Beware the Perils of Summer
What’s your organization’s vacation policy? Do you encourage employees to take much-needed breaks in the summertime?
The benefits of vacation include better work-life balance, improved mental and physical health, increased productivity, lower absenteeism, and a more satisfied workforce. But – if they are not aware of how to mitigate risk during their free time – vacation may put your employees at increased risk of illness, injury, or even death.
The Center for Disease Control and Prevention (CDC) reports that in the month of July there is often a spike in deaths related to summertime activities. That’s why it is in your organization’s best interests to ensure that employees are equipped with the information they need to be safe, at home and on vacation, this summer.
The goal? We want your employees to come back to work healthy and refreshed – minimizing potential time off for recovery, reducing turnover, increasing productivity, and raising morale.

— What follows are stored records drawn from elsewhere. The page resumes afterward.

(** ** Obligation round trip *)

Definition Obligation_fits (o : Obligation) : Prop :=
  dec (o_deposited_value o) < 2 ^ 128 ∧ dec (o_borrowed_value o) < 2 ^ 128 ∧
  dec (o_allowed_borrow_value o) < 2 ^ 128 ∧ dec (o_unhealthy_borrow_value o) < 2 ^ 128 ∧
  Forall deposit_fits (o_deposits o) ∧ Forall borrow_fits (o_borrows o).

(** Ten entries fit in the flat area unless all of them are borrows. *)
Lemma entries_fit d b :
  (d + b ≤ MAX_OBLIGATION_RESERVES)%nat → (b < MAX_OBLIGATION_RESERVES)%nat →
  (ObligationCodec.OBLIGATION_COLLATERAL_LEN * d + ObligationCodec.OBLIGATION_LIQUIDITY_LEN * b
     ≤ ObligationCodec.DATA_FLAT_LEN)%nat.
Proof.
  unfold MAX_OBLIGATION_RESERVES, ObligationCodec.OBLIGATION_COLLATERAL_LEN,
    ObligationCodec.OBLIGATION_LIQUIDITY_LEN, ObligationCodec.DATA_FLAT_LEN. lia.
Qed.

Lemma len_u8_Ok n : (n < 256)%nat → ObligationCodec.len_u8 n = Ok (le_bytes 1 (Z.of_nat n)).
Proof.
  intros H. unfold ObligationCodec.len_u8, narrow.
  rewrite (proj2 (Z.ltb_lt _ _)); [done|]. change (2 ^ 8) with 256. lia.
Qed.

Lemma obligation_pack_unpack o output :
  Obligation_ok o → Obligation_fits o → (length (o_borrows o) < MAX_OBLIGATION_RESERVES)%nat →
  (ObligationCodec.OBLIGATION_LEN ≤ length output)%nat →
  ∃ bs, ObligationCodec.pack_into_slice o output = Ok bs ∧
    length bs = length output ∧
    seg 9 (array_refs ObligationCodec.layout bs) = seg 9 (array_refs ObligationCodec.layout output) ∧
    drop ObligationCodec.OBLIGATION_LEN bs = drop ObligationCodec.OBLIGATION_LEN output ∧
    ObligationCodec.unpack_from_slice bs = Ok o.
Proof.
  intros Ho (Hf1 & Hf2 & Hf3 & Hf4 & Hfd & Hfb) Hnb Hlen.
  pose proof (ok_o_limit o Ho) as Hlim. pose proof (entries_fit _ _ Hlim Hnb) as Hfit.
  set (flat := seg 12 (array_refs ObligationCodec.layout output)).
  assert (Hflat : length flat = ObligationCodec.DATA_FLAT_LEN) by (by apply (length_seg 12)).
  destruct (pack_entries_Ok _ _ _ _ pack_deposit_Ok (o_deposits o) flat Hfd) as (ds & Hds & Hdl & Hdu);
    [rewrite Hflat; lia|].
  destruct (pack_entries_Ok _ _ _ _ pack_borrow_Ok (o_borrows o)
    (drop (ObligationCodec.OBLIGATION_COLLATERAL_LEN * length (o_deposits o)) flat) Hfb)
    as (bs & Hbs & Hbl & Hbu); [rewrite length_drop, Hflat; lia|].
  unfold ObligationCodec.pack_into_slice. rewrite (proj2 (Nat.ltb_ge _ _)) by done.
  rewrite !pack_decimal_fits by done. unfold MAX_OBLIGATION_RESERVES in *.
  rewrite !len_u8_Ok by lia. cbn [mbind result_bind]. fold flat. rewrite Hds. cbn [mbind result_bind].
  rewrite Hbs. cbn [mbind result_bind]. eexists; split; [done|].
  match goal with |- context [concat ?l ++ _] => set (segs := l) end.
  assert (Hs : length <$> segs = ObligationCodec.layout).
  { unfold segs. cbn [fmap list_fmap]. rewrite !length_le_bytes, length_pack_bool, !length_app, !length_drop.
    rewrite Hdl, Hbl, Hflat. rewrite (length_seg 9 64) by done. unfold ObligationCodec.layout.
    repeat f_equal. lia. }
  destruct (overwrite_segs segs _ output ObligationCodec.OBLIGATION_LEN Hs eq_refl Hlen) as (Hl & Hd & Ha).
  split; [exact Hl|]. rewrite Ha. split; [done|]. split; [exact Hd|].
  unfold ObligationCodec.unpack_from_slice. rewrite (proj2 (Nat.ltb_ge _ _)) by (rewrite Hl; exact Hlen).
  rewrite Ha. unfold segs. cbn [seg nth].
  destruct Ho as [Hv Hu ? ? ? ? [? ?] [? ?] [? ?] [? ?] _ _ _].
  rewrite !of_le_bytes_le_bytes by (try done; unfold in_width, LastUpdate_ok, PROGRAM_VERSION in *; cbn; lia).
  rewrite !Nat2Z.id. rewrite Z.gtb_ltb, (proj2 (Z.ltb_ge _ _)) by (unfold PROGRAM_VERSION in *; lia).
  rewrite Hdu. cbn [mbind result_bind]. rewrite Hbu. cbn [mbind result_bind].
  rewrite unpack_pack_bool, !unpack_pack_decimal by done. cbn [mbind result_bind].
  by destruct o as [? [] ? ? ? ? ? ? ? ?].
Qed.

(** Ten borrows without a deposit pass the limit of ten entries, but not the
    layout. *)
Lemma obligation_pack_ten_borrows o output :
  Obligation_ok o → Obligation_fits o → length (o_borrows o) = MAX_OBLIGATION_RESERVES →
  (ObligationCodec.OBLIGATION_LEN ≤ length output)%nat →
  ObligationCodec.pack_into_slice o output = Panic.
Proof.
  intros Ho (Hf1 & Hf2 & Hf3 & Hf4 & Hfd & Hfb) Hnb Hlen.
  pose proof (ok_o_limit o Ho) as Hlim. rewrite Hnb in Hlim.
  set (flat := seg 12 (array_refs ObligationCodec.layout output)).
  assert (Hflat : length flat = ObligationCodec.DATA_FLAT_LEN) by (by apply (length_seg 12)).
  unfold ObligationCodec.pack_into_slice. rewrite (proj2 (Nat.ltb_ge _ _)) by done.
  rewrite !pack_decimal_fits by done. unfold MAX_OBLIGATION_RESERVES in *.
  rewrite !len_u8_Ok by lia. cbn [mbind result_bind]. fold flat.
  assert (Hd0 : o_deposits o = []) by (destruct (o_deposits o); [done|cbn in Hlim; lia]).
  rewrite Hd0. cbn [ObligationCodec.pack_entries mbind result_bind mret result_ret].
  assert (Hover : ∀ l f, Forall borrow_fits l →
     (length f < ObligationCodec.OBLIGATION_LIQUIDITY_LEN * length l)%nat →
     ObligationCodec.pack_entries ObligationCodec.pack_borrow ObligationCodec.OBLIGATION_LIQUIDITY_LEN l f = Panic).
  { induction l as [|b l IH]; intros f Hl Hlt; [cbn in Hlt; lia|].
    apply Forall_cons in Hl as [Hb Hl]. cbn [ObligationCodec.pack_entries].
    destruct (Nat.ltb_spec (length f) ObligationCodec.OBLIGATION_LIQUIDITY_LEN) as [H|H].
    - unfold ObligationCodec.pack_borrow. by rewrite (proj2 (Nat.ltb_lt _ _) H).
    - destruct (pack_borrow_Ok b f Hb H) as (e & -> & _). cbn [mbind result_bind].
      rewrite IH; [done|done|]. rewrite length_drop. cbn [length] in Hlt. lia. }
  rewrite Hover; [done|done|]. rewrite Hflat, Hnb. apply Nat.ltb_lt. reflexivity.
Qed.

Understand the risks: Top Summer Accidents
Perhaps the best way to prevent injuries and even fatalities is to be aware of potential dangers that employees may face during the warmer summer months and to help them understand how to mitigate risk. Here are the most common summer accidents:
- Motor Vehicle Crashes
- Bicycle Accidents
- Pedestrian Accidents
- Motorcycle Crashes
- Swimming Accidents
While these types of accidents are more likely to occur outside of work, your organization can certainly play a part in helping employees to both assess and avoid risk in their personal time.
Do you want to help keep your employees safe in the summertime? Download these informational posters to help educate them on potential risks.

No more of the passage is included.